這就是三個星期之後勃蘭特以總理身份第一次訪問華盛頓時的局面。勃蘭特抵達之前,我於四月八日在白宮我的辦公室裡私下會晤了埃貢·巴爾。他更詳細地向我介紹了他在莫斯科談判的情況,但出於某種理由避而不談他已經交給蘇聯,然而從來沒有同我們討論過的三種「新文件」。(一貫樂於鑽空子擴大盟國團結中任何潛在的裂痕的多勃雷寧已經對我提到過這些文件了!)巴爾相信蘇聯會敦促東德使他們同波恩的關係正常化,相信他們會在柏林通道問題上有所放鬆。
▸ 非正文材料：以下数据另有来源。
(** X2: For integers h, m and s in the int64 range, the realtime parseGTFSTime of the text h:m:s (each number written in decimal) returns h*3600 + m*60 + s wrapped to int32. No field is range-checked. *)
Theorem parseGTFSTime_rt_fields (h m s : Z) :
  - 2^63 <= h < 2^63 -> - 2^63 <= m < 2^63 -> - 2^63 <= s < 2^63 ->
  GTFSTime.parseGTFSTime_rt (Itoa h ++ ":" ++ Itoa m ++ ":" ++ Itoa s)%string
  = Ok (Some (Go.int32 (h * 3600 + m * 60 + s))).
Proof.
  intros Hh Hm Hs. unfold GTFSTime.parseGTFSTime_rt.
  assert (String.eqb (Itoa h ++ ":" ++ Itoa m ++ ":" ++ Itoa s)%string "" = false) as ->.
  { destruct (Itoa h); reflexivity. }
  rewrite !colon_app.
  rewrite Split_app_sep by apply Itoa_nocolon.
  rewrite Split_app_sep by apply Itoa_nocolon.
  rewrite Split_nosep by apply Itoa_nocolon.
  rewrite !Atoi_Itoa by assumption. f_equal. f_equal.
  rewrite int32_int64.
  destruct (int64_plus (Go.int64 (h * 3600) + Go.int64 (m * 60)) s) as [k1 ->].
  rewrite int32_shift64.
  destruct (int64_plus (h * 3600) (Go.int64 (m * 60))) as [k2 ->].
  destruct (wrap_shift 64 (m * 60) ltac:(lia)) as [k3 Hk3].
  unfold Go.int64 at 1. rewrite Hk3.
  replace (h * 3600 + (m * 60 + k3 * 2 ^ 64) + k2 * 2 ^ 64 + s)
    with (h * 3600 + m * 60 + s + (k2 + k3) * 2 ^ 64) by lia.
  apply int32_shift64.
Qed.

End TimeFacts.

Module ImporterFacts.
Import GoFmt GoFmtFacts Importer.
Local Arguments String.append : simpl nomatch.

Lemma str_all_app (f : ascii -> bool) (a b : string) :
  str_all f (a ++ b) = str_all f a && str_all f b.
Proof.
  induction a as [|c a IH]; [reflexivity|]. cbn [String.append str_all].
  rewrite IH. apply andb_assoc.
Qed.

Lemma str_all_concat (f : ascii -> bool) (sep : string) (l : list string) :
  str_all f sep = true -> Forall (fun s => str_all f s = true) l ->
  str_all f (String.concat sep l) = true.
Proof.
  intros Hs Hl. induction Hl as [|x l Hx Hl IH]; [reflexivity|].
  destruct l as [|y l]; [exact Hx|].
  change (String.concat sep (x :: y :: l)) with (x ++ sep ++ String.concat sep (y :: l))%string.
  rewrite !str_all_app, Hx, Hs, IH. reflexivity.
Qed.


Lemma scan_nodollar (s r : string) :
  str_all nodollar s = true -> scan Outside (s ++ r) = scan Outside r.
Proof.
  induction s as [|c s IH]; intros H; [reflexivity|].
  cbn [str_all] in H. apply andb_true_iff in H as [Hc Hs].
  cbn [String.append scan]. unfold nodollar in Hc. apply negb_true_iff in Hc.
  rewrite Hc. apply IH, Hs.
Qed.


Lemma scan_innum (a v : Z) (ds r : string) :
  Go.digits_value a ds = Some v -> good_next r ->
  scan (InNum a) (ds ++ r) = v :: scan Outside r.
Proof.
  revert a; induction ds as [|c ds IH]; intros a Hv Hr.
  - cbn in Hv. injection Hv as <-. destruct r as [|c r]; [reflexivity|].
    cbn [good_next] in Hr. cbn [String.append scan]. rewrite Hr. reflexivity.
  - cbn [Go.digits_value] in Hv. destruct (Go.isDigit c) eqn:Hc; [|discriminate].
    cbn [String.append scan]. rewrite Hc. apply IH; assumption.
Qed.


Lemma piece_placeholder (x : Z) : 0 <= x -> piece ("$" ++ Itoa x) [x].
Proof.
  intros Hx r Hr. unfold Itoa. assert ((x <? 0) = false) as -> by (apply Z.ltb_ge; lia).
  destruct (utoa_value x Hx) as [Hv [d [rest [Hs Hd]]]]. rewrite Hs in *.
  change (("$" ++ String d rest) ++ r)%string with (String "$"%char (String d (rest ++ r))).
  cbn [scan]. rewrite Hd. cbn [Ascii.eqb].
  cbn [Go.digits_value] in Hv. rewrite Hd in Hv.
  apply scan_innum; assumption.
Qed.

Lemma piece_concat (sep : string) (ts : list string) (nss : list (list Z)) :
  str_all nodollar sep = true -> good_next sep -> sep <> EmptyString ->
  Forall2 piece ts nss -> piece (String.concat sep ts) (List.concat nss).
Proof.
  intros Hsep Hg Hne H. induction H as [|t ns ts nss Ht Hts IH].
  - intros r _. reflexivity.
  - destruct ts as [|t' ts].
    + inversion Hts; subst. cbn [String.concat List.concat]. rewrite app_nil_r. exact Ht.
    + intros r Hr.
      change (String.concat sep (t :: t' :: ts)) with (t ++ sep ++ String.concat sep (t' :: ts))%string.
      rewrite <- !string_app_assoc.
      assert (good_next (sep ++ String.concat sep (t' :: ts) ++ r)%string) as Hg'.
      { destruct sep; [congruence|exact Hg]. }
      rewrite (Ht _ Hg'), scan_nodollar by exact Hsep.
      cbn [List.concat]. rewrite <- app_assoc. f_equal. apply IH, Hr.
Qed.

Lemma piece_paren (t : string) (ns : list Z) :
  piece t ns -> piece ("(" ++ t ++ ")") ns.
Proof.
  intros Ht r Hr.
  change (("(" ++ t ++ ")") ++ r)%string with (String "("%char ((t ++ ")") ++ r)).
  cbn [scan Ascii.eqb]. rewrite <- string_app_assoc. rewrite (Ht (")" ++ r)%string eq_refl). reflexivity.
Qed.

Lemma map_seqZ_shift (a m n : Z) : map (fun j => a + j) (seqZ m n) = seqZ (a + m) n.
Proof.
  rewrite <- fmap_add_seqZ. generalize (seqZ m n). intros l. induction l as [|x l IH]; [reflexivity|].
  cbn [map]. rewrite IH. reflexivity.
Qed.

Lemma placeholder_rows (vc fc : Z) : 0 <= vc -> 0 <= fc ->
  List.concat (map (fun i => map (fun j => i * fc + j + 1) (seqZ 0 fc)) (seqZ 0 vc))
  = seqZ 1 (vc * fc).
Proof.
  intros Hvc Hfc. rewrite <- (Z2Nat.id vc Hvc). induction (Z.to_nat vc) as [|k IH].
  - reflexivity.
  - rewrite seqZ_S, map_app, concat_app, IH. cbn [map List.concat]. rewrite app_nil_r.
    replace (Z.of_nat (S k) * fc) with (Z.of_nat k * fc + fc) by lia.
    rewrite seqZ_app by lia. f_equal.
    replace (1 + Z.of_nat k * fc) with ((0 + Z.of_nat k) * fc + 1 + 0) by lia.
    rewrite <- (map_seqZ_shift ((0 + Z.of_nat k) * fc + 1) 0 fc).
    apply map_ext. intros j. lia.
Qed.

End ImporterFacts.

Module ImporterClaims.
Import GoFmt GoFmtFacts Importer ImporterFacts.
Local Arguments String.append : simpl nomatch.

Lemma Forall2_piece_map {X} (f : X -> string) (g : X -> list Z) (l : list X) :
  (forall x, In x l -> piece (f x) (g x)) -> Forall2 piece (map f l) (map g l).
Proof.
  induction l as [|x l IH]; intros H; constructor.
  - apply H. left. reflexivity.
  - apply IH. intros y Hy. apply H. right. exact Hy.
Qed.

Lemma concat_singletons {X} (l : list X) : List.concat (map (fun x => [x]) l) = l.
Proof. induction l as [|x l IH]; [reflexivity|]. cbn. rewrite IH. reflexivity. Qed.

Lemma In_seqZ (a m n : Z) : In a (seqZ m n) -> m <= a < m + n.
Proof. intros H. apply elem_of_seqZ, list_elem_of_In, H. Qed.

Lemma piece_placeholders (l : list Z) : (forall x, In x l -> 0 <= x) ->
  piece (String.concat ", " (map (fun x => "$" ++ Itoa x)%string l)) l.
Proof.
  intros H.
  pose proof (piece_concat ", " _ _ eq_refl eq_refl ltac:(discriminate)
    (Forall2_piece_map (fun x : Z => String.append "$" (Itoa x)) (fun x => [x]) l
       (fun x Hx => piece_placeholder x (H x Hx)))) as P.
  rewrite concat_singletons in P. exact P.
Qed.

(** [buildInsertQuery] numbers its placeholders [$1] .. [$(valueCount *
    fieldCount)], each once, in order (table and column names contain no [$]). *)
Lemma buildInsertQuery_placeholders_seq {V} (b : batchInserter V) :
  str_all nodollar (tableName b) = true ->
  Forall (fun c => str_all nodollar c = true) (columns b) ->
  0 <= valueCount b -> 0 <= fieldCount b ->
  placeholders (buildInsertQuery b) = seqZ 1 (valueCount b * fieldCount b).
Proof.
  intros Ht Hc Hvc Hfc. unfold placeholders, buildInsertQuery.
  rewrite scan_nodollar by reflexivity.
  rewrite scan_nodollar by exact Ht.
  rewrite scan_nodollar by reflexivity.
  rewrite scan_nodollar by (apply str_all_concat; [reflexivity|exact Hc]).
  rewrite scan_nodollar by reflexivity.
  rewrite <- placeholder_rows by assumption.
  lazymatch goal with
  | |- scan Outside (String.concat ", " (map ?T ?l) ++ ?r)%string = _ =>
      assert (HP : piece (String.concat ", " (map T l))
        (List.concat (map (fun i => map (fun j => i * fieldCount b + j + 1)
                                       (seqZ 0 (fieldCount b))) l)))
  end.
  { apply piece_concat; [reflexivity|reflexivity|discriminate|].
    apply Forall2_piece_map. intros i Hi. apply In_seqZ in Hi. apply piece_paren.
    rewrite <- (map_map (fun j => i * fieldCount b + j + 1) (fun x => "$" ++ Itoa x)%string).
    apply piece_placeholders. intros x Hx. apply in_map_iff in Hx as [j [<- Hj]].
    apply In_seqZ in Hj. nia. }
  rewrite (HP " ON CONFLICT DO NOTHING"%string eq_refl). rewrite app_nil_r. reflexivity.
Qed.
當然,我們要求的不是蘇聯可以隨意撤銷的一種行政性姿態,而是能夠增加西柏林生存能力的法律規定。勃蘭特同尼克松的會晤進行得很順利,情況我已在第十一章中加以描敘。勃蘭特離開華盛頓時得到了對他的政策的泛泛的支持。五月十二日至二十二日,西德同蘇聯恢復談判並達成「原則」協議。五月二十六日至二十七日在羅馬舉行的半年一次的大西洋聯盟外交部長會議上,勃蘭特獲得所有盟國的一致支持。
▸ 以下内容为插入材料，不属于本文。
(** X18. An encoder over a stream that ends normally yields one line per
    Sample, in order.  Every line has exactly four fields between
    semicolons, the second empty, the third [Heart rate], the last ending
    in a newline, and the plaintext decoder does not skip it. *)
Theorem encoder_line_grammar (l : list Datum) (c : value) :
  exists e ex lines,
    PnnSgtLogfile_iter (PnnSgtLogfile_init (Some (of_gen (mkGen l None) c)))
    = Some (e, lines, ex)
    /\ List.length lines = List.length l
    /\ Forall (fun line =>
                 skipped line = false
                 /\ exists t h,
                      split ";" line
                      = [t; EmptyString; "Heart rate"; (h ++ nl)%string])
         lines.
Proof.
  destruct (encoder_lines l c) as (e & ex & E).
  exists e, ex, (map encode_line l). split; [exact E|].
  split; [apply length_map|].
  apply Forall_map. apply Forall_forall. intros x _.
  split; [apply encoded_line_not_skipped|].
  exists (str_num (ts x) ++ "000")%string, (str_int (hr x)).
  unfold encode_line. apply line_fields;
    [apply str_num_number | apply str_int_number].
Qed.




(** Sources without Samples.  An encoder over an empty generator
    yields no line, raises nothing and derives no field.  The splitter
    turns an empty source into one empty chunk, and an encoder over that
    chunk raises [LookupError] at the first request: the chunk's empty
    list is falsy. *)
Theorem encoder_on_empty_sources (split_at : num) (g : Gen) (c : value) :
  PnnSgtLogfile_iter (PnnSgtLogfile_init (Some (of_gen (mkGen [] None) c)))
  = Some (mkLog (Some (traces.drained c [])) VNone VNone VNone VNone, [], None)
  /\ HRTrackerSplitter split_at (of_gen (mkGen [] None) c)
     = Some (traces.drained c [], [chunk []], None)
  /\ PnnSgtLogfile_iter (PnnSgtLogfile_init (Some (mkWorld g (chunk []))))
     = Some (PnnSgtLogfile_init (Some (mkWorld g (chunk []))), [],
             Some (LookupError "points not ready")).
Proof. repeat split; reflexivity. Qed.

Lemma encoder_int_pass (t0 tn k h0 : Z) (r : list Datum) :
  t0 <> 0 -> tn <> 0 -> k <> 0 ->
  ts (last r (mkDatum (PInt t0) h0)) = PInt tn ->
  let l := mkDatum (PInt t0) h0 :: r in
  let name :=
    ("#date=" ++ str_int t0 ++ "000#" ++ "time=" ++ str_int (tn - t0)
     ++ "000#" ++ "calories=" ++ str_int k ++ "#"
     ++ "type=HeartRate#spmax=0#version=4.txt")%string in
  PnnSgtLogfile_iter
    (PnnSgtLogfile_init (Some (of_gen (mkGen l None) (VNum (PInt k)))))
  = Some (mkLog (Some (traces.drained (VNum (PInt k)) l)) (VNum (PInt t0))
            (VNum (PInt (tn - t0))) (VNum (PInt k)) (VStr name),
          map encode_line l, None).
Proof.
  intros H0 Hn Hk Hl l name.
  assert (T0 : (t0 =? 0) = false) by (apply Z.eqb_neq; exact H0).
  assert (Tn : (tn =? 0) = false) by (apply Z.eqb_neq; exact Hn).
  assert (Tk : (k =? 0) = false) by (apply Z.eqb_neq; exact Hk).
  assert (Es : fst (traces.track VNone VNone l) = VNum (PInt t0)).
  { unfold l. simpl traces.track.
    apply track_start_kept. simpl. rewrite T0. reflexivity. }
  assert (Ee : snd (traces.track VNone VNone l) = VNum (PInt tn)).
  { unfold l. rewrite track_end_last, Hl. reflexivity. }
  unfold l at 1. rewrite encoder_pass. fold l. unfold derive.
  unfold start_time, end_time, types.cals, traces.drained.
  cbn [obj types._start types._end types._cals].
  rewrite Es, Ee.
  unfold utils.deferred_value. simpl truthy. rewrite T0, Tn, Tk. simpl.
  reflexivity.
Qed.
在此期間,西德內部的爭執一直在增加。反對黨基督教民主聯盟激烈攻擊勃蘭特的政策。前總理基辛格警告說,再過「五分鐘就要完蛋啦」;對基辛格作為反對黨領袖的地位構成挑戰的賴納·巴澤爾寓意不祥地要求「趕緊懸崖勒馬」。埃貢·巴爾的談判文件也洩露給德國報界,使群情更加鼎沸。這場風暴十分明顯地說明,除非柏林問題達成令人滿意的協議,否則西德議會就不會批准同蘇聯簽訂的任何條約。

由於六月地方選舉結果良好而得到支持的勃蘭特決定開始同蘇聯進行最後階段的談判,任命外交部長瓦爾特·謝爾擔任首席談判代表。謝爾到莫斯科十二天之後,同葛羅米柯外長草簽了一項放棄使用武力條約(草案)。五天之後,勃蘭特也到了莫斯科,在條約上簽字,並利用這個機會同勃列日涅夫進行長談。聯邦共和國已經破釜沉舟;它接受了德國的分裂,肯定了中歐的現狀。
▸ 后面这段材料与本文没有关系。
(** * PackHub standalone CLI: catalog parser, cache and dependency resolver

    A shallow embedding of [src/main.py].  Python [str] values are modelled
    as [string] (a character is a code point below 256), the package
    dictionary as [gmap string Package], Python sets as [gset string]. *)

From Stdlib Require Import Ascii.
From stdpp Require Import gmap strings list fin_maps relations.

(** ** Data model *)

(** [@dataclass class Package]; [__post_init__] replaces a missing
    [depends] by the empty list. *)
Record Package := mkPackage {
  name : string;
  version : string;
  architecture : string;
  filename : string;
  depends : list (string * string)
}.

(** [@dataclass class InstalledPackage]. *)
Record InstalledPackage := mkInstalled {
  inst_name : string;
  inst_version : string;
  inst_architecture : string
}.

(** [FORBIDDEN_PACKAGES]. *)
Definition FORBIDDEN_PACKAGES : gset string :=
  {[ "libc6"; "libc-bin"; "libgcc-s1"; "dpkg"; "apt"; "bash";
     "coreutils"; "systemd"; "init"; "base-files"; "ubuntu-minimal" ]}.

(** ** Dependency resolver *)

Module Resolver.

(** [if x not in to_install: to_install.append(x)]. *)
Definition append_new (to_install : list string) (x : string) : list string :=
  if decide (x ∈ to_install) then to_install else to_install ++ [x].

(** [for sub_dep in sub_deps: if sub_dep not in to_install: ...append]. *)
Definition merge (to_install sub_deps : list string) : list string :=
  fold_left append_new sub_deps to_install.


Section resolver.
(** [self.db.packages], [self.installed] and the forbidden set. *)
Variable packages : gmap string Package.
Variable installed : gmap string InstalledPackage.
Variable forbidden : gset string.

(** The three [continue] guards at the head of the loop body. *)
Definition skipped (dep_name : string) : bool :=
  bool_decide (dep_name ∈ forbidden)
  || bool_decide (is_Some (installed !! dep_name))
  || bool_decide (is_Some (installed !! (dep_name +:+ "t64"))).

(** The [for dep_name, constraint in pkg.depends] loop; [rec] is the
    recursive call, the [visited] set is the shared mutable set. *)
Fixpoint resolve_loop (rec : string → gset string → option (list string * gset string))
    (deps : list (string * string)) (to_install : list string)
    (visited : gset string) : option (list string * gset string) :=
  match deps with
  | [] => Some (to_install, visited)
  | (dep_name, constraint) :: rest =>
      if bool_decide (dep_name ∈ forbidden) then
        resolve_loop rec rest to_install visited
      else if bool_decide (is_Some (installed !! dep_name)) then
        resolve_loop rec rest to_install visited
      else if bool_decide (is_Some (installed !! (dep_name +:+ "t64"))) then
        resolve_loop rec rest to_install visited
      else
        match rec dep_name visited with
        | None => None
        | Some (sub_deps, visited') =>
            resolve_loop rec rest
              (append_new (merge to_install sub_deps) dep_name) visited'
        end
  end.

(** [_resolve_dependencies(name, visited)]; [fuel] bounds the depth of
    the Python call stack, [None] stands for an exhausted bound. *)
Fixpoint resolve_fuel (fuel : nat) (name : string) (visited : gset string)
    : option (list string * gset string) :=
  match fuel with
  | O => None
  | S fuel' =>
      if decide (name ∈ visited) then Some ([], visited)
      else
        let visited := {[name]} ∪ visited in
        match packages !! name with
        | None => Some ([], visited)
        | Some pkg =>
            resolve_loop (resolve_fuel fuel') (depends pkg) [] visited
        end
  end.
兩天後,勃蘭特寫信給尼克松,說他對柯西金和勃列日涅夫都強調了解決柏林問題的關鍵意義。已經一再正式通知蘇聯,除非柏林問題得到圓滿解決,否則條約就不會生效。八月十七日,巴爾再次訪問華盛頓,向我介紹了勃蘭特莫斯科之行的情況。他主要關心的是強調勃蘭特想在柏林問題上取得迅速進展的願望。我向總統指出,如果這套錯綜複雜的談判失敗的話,我們有被人當做替罪羊的危險。但是我認為形勢已經發展到不能失敗的程度。我們已經成為決定性因素,雖然莫斯科和聯邦共和國在其後五個月內都沒有完全理解這一點。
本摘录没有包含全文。